Pour revenir et répondre à ta question (il n’est jamais too late pour apprendre), si ma mémoire
est bonne, la traduction de Sein und Zeit en Being and Time par Joan
Stambaugh utilise ce terme de « beingness ». J'ai appris à traduire
Heidegger à l'âge de vingt ans dans un lieu désert et sans électricité, grâce à la flamme
d’une bougie et à la première traduction en anglais du même Sein und Zeit (Etre
et Temps, devrait-on écrire, sans article), alors que je n'avais jamais fait
d'allemand au lycée. Si François Vezin (alias Glandu) n'y avait pas fait
obstruction par son ignorance têtue de l’allemand, on aurait publié la seconde
section de S.u.Z. ou E&T traduite par mes soins en 1974, de même qu'il a
fallu deux ans à Fédier, le maître venu de Suisse, pour accoucher d'une (mauvaise)

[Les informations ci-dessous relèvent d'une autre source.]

(** ** The visualisation stretch: [s2_make_compare_png.py],
    [s2_download_top3_and_compare.py], [s2_make_rgb.py]

    The three scripts choose a range [[lo, hi]] per channel and then map the
    channel linearly, [(chan - lo) / (hi - lo)], clipped to [[0, 1]]. The
    embedding follows the choice of the range; the elementwise map, the gamma
    and the cast to 8 bits come after it and are not part of it. *)

Module Np.

(** [float(x)] of a [float32] scalar: the same number as a [float]. *)
Definition float_of_f32 (x : spec_float) : spec_float :=
  match x with
  | S754_finite s m e => binary_normalize F64.prec F64.emax (cond_Zopp s (Zpos m)) e s
  | _ => x
  end.

(** [chan[np.isfinite(chan) & (chan > 0)]] *)
Definition positive_finite (chan : list spec_float) : list spec_float :=
  List.filter (fun x => Float.isfinite x && Float.gtb x F32.zero) chan.

(** [chan[np.isfinite(chan)]] *)
Definition finite (chan : list spec_float) : list spec_float :=
  List.filter Float.isfinite chan.

(** [np.any(np.isfinite(chan) & (chan > 0))] *)
Definition any_valid (chan : list spec_float) : bool :=
  List.existsb (fun x => Float.isfinite x && Float.gtb x F32.zero) chan.

(** The smaller and the larger of two numbers as [np.minimum] and
    [np.maximum] have them: a NaN wins. *)
Definition minimum (a b : spec_float) : spec_float :=
  if Float.isnan a then a else if Float.isnan b then b
  else if Float.ltb b a then b else a.

Definition maximum (a b : spec_float) : spec_float :=
  if Float.isnan a then a else if Float.isnan b then b
  else if Float.ltb a b then b else a.

(** [np.min(v)] and [np.max(v)]: an empty array has no minimum. *)
Definition min (v : list spec_float) : result spec_float :=
  match v with
  | [] => Raise ValueError
  | x :: rest => Ok (List.fold_left minimum rest x)
  end.

Definition max (v : list spec_float) : result spec_float :=
  match v with
  | [] => Raise ValueError
  | x :: rest => Ok (List.fold_left maximum rest x)
  end.

(** [np.nanmin(x)] and [np.nanmax(x)]: the NaNs are left out; an array of
    NaNs only gives a NaN (with a warning), an empty one raises. *)
Definition not_nan (x : list spec_float) : list spec_float :=
  List.filter (fun y => negb (Float.isnan y)) x.

Definition nanmin (x : list spec_float) : result spec_float :=
  match x with
  | [] => Raise ValueError
  | _ :: _ => match not_nan x with
              | [] => Ok Float.nan
              | y :: rest => Ok (List.fold_left minimum rest y)
              end
  end.

Definition nanmax (x : list spec_float) : result spec_float :=
  match x with
  | [] => Raise ValueError
  | _ :: _ => match not_nan x with
              | [] => Ok Float.nan
              | y :: rest => Ok (List.fold_left maximum rest y)
              end
  end.

(** [np.percentile(a, q)] and [np.nanpercentile(a, q)] of numpy, [q] in
    percent: the percentile as a [float]. *)
Definition Percentile : Type := list spec_float -> Z -> spec_float.

End Np.

(** The outcome of [normalize_rgb_uint8] before the gamma: the fixed scale
    0..10000 when no sample is valid, else the range of each channel. *)
Inductive RgbStretch : Type :=
  | FixedScale
  | Ranges (r g b : spec_float * spec_float).

(** [normalize_rgb_uint8] of [s2_make_compare_png.py] *)
Module ComparePng.

Section WithPercentile.
Variable percentile : Np.Percentile.

(** The percentiles of a channel: [lo, hi = np.percentile(.., [2, 98])]. *)
Definition percentiles (chan : list spec_float) : spec_float * spec_float :=
  let v := Np.positive_finite chan in
  if (length v <? 100)%nat then
    let vv := Np.finite chan in
    match vv with
    | [] => (F64.zero, F64.one)
    | _ :: _ => (percentile vv 2, percentile vv 98)
    end
  else (percentile v 2, percentile v 98).

(** The body of [for c in range(3)], up to the range. *)
Definition channel_range (chan : list spec_float) : result (spec_float * spec_float) :=
  let v := Np.positive_finite chan in
  let '(lo, hi) := percentiles chan in
  if Float.leb hi lo then
    lo ← match v with
         | [] => Ok F64.zero
         | _ :: _ => m ← Np.min v; Ok (Np.float_of_f32 m)
         end;
    hi ← match v with
         | [] => Ok F64.one
         | _ :: _ => m ← Np.max v; Ok (Np.float_of_f32 m)
         end;
    if Float.leb hi lo then Ok (lo, F64.add lo F64.one) else Ok (lo, hi)
  else Ok (lo, hi).

Definition normalize_rgb_uint8 (r g b : list spec_float) : result RgbStretch :=
  if negb (Indices.same_shape r g && Indices.same_shape r b) then Raise ValueError
  else if negb (Np.any_valid r || Np.any_valid g || Np.any_valid b) then Ok FixedScale
  else
    rr ← channel_range r;
    rg ← channel_range g;
    rb ← channel_range b;
    Ok (Ranges rr rg rb).

End WithPercentile.

End ComparePng.

(** [normalize_rgb_uint8] of [s2_download_top3_and_compare.py] *)
Module Top3Compare.

Section WithPercentile.
Variable percentile : Np.Percentile.

Definition percentiles (chan : list spec_float) : spec_float * spec_float :=
  let v := Np.positive_finite chan in
  if (length v <? 100)%nat then
    (percentile (Np.finite chan) 2, percentile (Np.finite chan) 98)
  else (percentile v 2, percentile v 98).

Definition channel_range (chan : list spec_float) : result (spec_float * spec_float) :=
  let v := Np.positive_finite chan in
  let '(lo, hi) := percentiles chan in
  if Float.leb hi lo then
    m ← Np.min v;
    let lo := Np.float_of_f32 m in
    hi ← match v with
         | [] => Ok F64.one
         | _ :: _ => m' ← Np.max v; Ok (Np.float_of_f32 m')
         end;
    if Float.leb hi lo then Ok (lo, F64.add lo F64.one) else Ok (lo, hi)
  else Ok (lo, hi).

Definition normalize_rgb_uint8 (r g b : list spec_float) : result RgbStretch :=
  if negb (Indices.same_shape r g && Indices.same_shape r b) then Raise ValueError
  else if negb (Np.any_valid r || Np.any_valid g || Np.any_valid b) then Ok FixedScale
  else
    rr ← channel_range r;
    rg ← channel_range g;
    rb ← channel_range b;
    Ok (Ranges rr rg rb).

End WithPercentile.

End Top3Compare.

(** [percentile_stretch] of [s2_make_rgb.py] *)
Module MakeRgb.

(** What [percentile_stretch] returns: the array of zeros, or the channel
    mapped from the range [[lo, hi]] and clipped. *)
Inductive Stretched : Type :=
  | Zeros
  | Mapped (lo hi : spec_float).

Section WithPercentile.
Variable nanpercentile : Np.Percentile.

(** [not np.isfinite(lo) or not np.isfinite(hi) or hi <= lo] *)
Definition degenerate (lo hi : spec_float) : bool :=
  negb (Float.isfinite lo) || negb (Float.isfinite hi) || Float.leb hi lo.

Definition percentile_stretch (x : list spec_float) (p_low p_high : Z) : result Stretched :=
  let lo := nanpercentile x p_low in
  let hi := nanpercentile x p_high in
  if degenerate lo hi then
    m ← Np.nanmin x;
    let lo := Np.float_of_f32 m in
    m' ← Np.nanmax x;
    let hi := Np.float_of_f32 m' in
    if degenerate lo hi then Ok Zeros
    else Ok (Mapped lo hi)
  else Ok (Mapped lo hi).

End WithPercentile.

End MakeRgb.

(** ** Vocabulary of the properties *)

(** A tier is no tighter than the one before it: its half-window and its
    cloud-cover ceiling are at least the previous ones. *)
Definition tier_le (t1 t2 : Pick.Tier) : Prop :=
  fst t1 <= fst t2 /\ Float.leb (snd t1) (snd t2) = true.

(** A configuration whose ceiling is above 100. *)
Definition cfg_150 : Pick.PickConfig :=
  {| Pick.bbox := []; Pick.collection := "sentinel-2-l2a"; Pick.window_days := 3;
     Pick.cloud_lt := F64.of_Z 150; Pick.max_items := 200;
     Pick.prefer_same_orbit := false |}.

(** The order the candidates are ranked by: cloud cover ascending, then the
    distance to the target in hours ascending, then the acquisition instant
    ascending. *)
Definition key_le (k1 k2 : Pick.Key) : Prop :=
  let '(c1, h1, d1) := k1 in
  let '(c2, h2, d2) := k2 in
  Float.ltb c1 c2 = true \/
  (Float.eqb c1 c2 = true /\
   (Float.ltb h1 h2 = true \/ (Float.eqb h1 h2 = true /\ d1 <= d2))).

(** A key without NaN. *)
Definition key_ok (k : Pick.Key) : Prop :=
  Float.isnan (fst (fst k)) = false /\ Float.isnan (snd (fst k)) = false.

(** The strict order of the keys, on their ranks. *)
Definition key_rank_lt (k1 k2 : Pick.Key) : Prop :=
  let '(c1, h1, d1) := k1 in
  let '(c2, h2, d2) := k2 in
  lex3_lt (rank c1) (rank c2) \/
  (rank c1 = rank c2 /\
   (lex3_lt (rank h1) (rank h2) \/ (rank h1 = rank h2 /\ d1 < d2))).

(** [k1] is not after [k2]. *)
Definition key_rank_le (k1 k2 : Pick.Key) : Prop := ~ key_rank_lt k2 k1.

(** An item whose [datetime] is there and parses. *)
Definition has_dt (it : Pick.Item) : Prop :=
  exists us, Pick.datetime it = Some (Manifest.DtInstant us).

traduction d'Unterwegs zur Sprache.
C’était à la mort de Heidegger en mai 1976. Je revenais de Bretagne après avoir
fait quelques jours de voile avec un ami (juif, il va sans dire) qui conduisait
une 2 CV pourrie mais avec un toit ouvrant comme ont les Dupont/Dupond dans Tintin au pays de l’or noir. On a tous
les deux éclaté de rire en apprenant la nouvelle de la mort du « Maître de la Forêt-Noire » (pas encore celui des Black Notebooks) sur France-Inter. Fédier m'a bien remercié (en tant que "mon
ancien élève" au lycée Pasteur) dans la Présentation de sa traduction Acheminement vers la parole, quand
j'avais soigneusement mis comme titre "En chemin vers la langue". Car, si le verbe sprechen veut bien dire "parler", il aurait fallu mettre
en français le verbe substantivé, à savoir le
parler et non la Parole (d'Evangile). Le nom die Sprache (au féminin dans les deux langues) n'est pas "la parole" en LANGUE
française. Mettre "le langage" n'est pas non plus juste, car il ne
s'agit pas davantage de généralités logiques à la Wittgenstein et encore moins
de linguistique. Il s’agit de la langue où l’on vit et habite, la langue
vivante donc, même si par écrit elle peut être tenue pour une langue morte comme le grec ancien si différent du moderne pour moi incompréhensible.